### Task details
The whole of the data must be transcribed exactly.

[Dataset entries]

------------------------------------------------

Lemma frames_forIndex A (xs : list A) (body : nat -> A -> M B unit) i :
  (forall i x, frames Q (body i x)) -> frames Q (forIndex i xs body).
Proof.
  intros H. revert i. induction xs as [|x xs IH]; intros i; cbn [forIndex].
  - apply frames_ret.
  - apply frames_bind; auto.
Qed.

Lemma frames_closeWith sels : frames Q (@closeWith B sels).
Proof.
  induction sels as [|sel sels IH]; cbn [closeWith].
  - apply frames_bind; [intros w; apply Q_view | intros _; apply frames_sleep].
  - apply frames_bind; [apply frames_getPage|]. intros p.
    destruct (querySelector B p None sel) as [btn|]; [|exact IH].
    destruct (offsetParent B p btn); [|exact IH].
    apply frames_bind; [apply frames_doClick | intros _; apply frames_sleep].
Qed.

Lemma frames_scrapeItemRow row rn mp : frames Q (@scrapeItemRow B row rn mp).
Proof.
  unfold scrapeItemRow. apply frames_bind; [apply frames_getPage|]. intros p.
  destruct (querySelector B p (Some row) SelItemLink) as [itemLink|].
  - destruct (_ || _); [apply frames_ret|].
    apply frames_bind; [apply frames_doClick | intros _].
    apply frames_bind; [apply frames_sleep | intros _].
    apply frames_bind.
    + unfold extractNutritionFromModal.
      apply frames_bind; [apply frames_getPage | intros p'].
      destruct (findModal B p'); [apply frames_liftR|].
      apply frames_bind; [apply frames_print | intros _; apply frames_ret].
    + intros nd.
      apply frames_bind; [apply frames_closeWith | intros _; apply frames_ret].
  - apply frames_bind; [apply frames_print | intros _; apply frames_ret].
Qed.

------------------------------------------------

### Worked solution
Lemma frames_forIndex A (xs : list A) (body : nat -> A -> M B unit) i :
  (forall i x, frames Q (body i x)) -> frames Q (forIndex i xs body).
Proof.
  intros H. revert i. induction xs as [|x xs IH]; intros i; cbn [forIndex].
  - apply frames_ret.
  - apply frames_bind; auto.
Qed.

Lemma frames_closeWith sels : frames Q (@closeWith B sels).
Proof.
  induction sels as [|sel sels IH]; cbn [closeWith].
  - apply frames_bind; [intros w; apply Q_view | intros _; apply frames_sleep].
  - apply frames_bind; [apply frames_getPage|]. intros p.
    destruct (querySelector B p None sel) as [btn|]; [|exact IH].
    destruct (offsetParent B p btn); [|exact IH].
    apply frames_bind; [apply frames_doClick | intros _; apply frames_sleep].
Qed.

Lemma frames_scrapeItemRow row rn mp : frames Q (@scrapeItemRow B row rn mp).
Proof.
  unfold scrapeItemRow. apply frames_bind; [apply frames_getPage|]. intros p.
  destruct (querySelector B p (Some row) SelItemLink) as [itemLink|].
  - destruct (_ || _); [apply frames_ret|].
    apply frames_bind; [apply frames_doClick | intros _].
    apply frames_bind; [apply frames_sleep | intros _].
    apply frames_bind.
    + unfold extractNutritionFromModal.
      apply frames_bind; [apply frames_getPage | intros p'].
      destruct (findModal B p'); [apply frames_liftR|].
      apply frames_bind; [apply frames_print | intros _; apply frames_ret].
    + intros nd.
      apply frames_bind; [apply frames_closeWith | intros _; apply frames_ret].
  - apply frames_bind; [apply frames_print | intros _; apply frames_ret].
Qed.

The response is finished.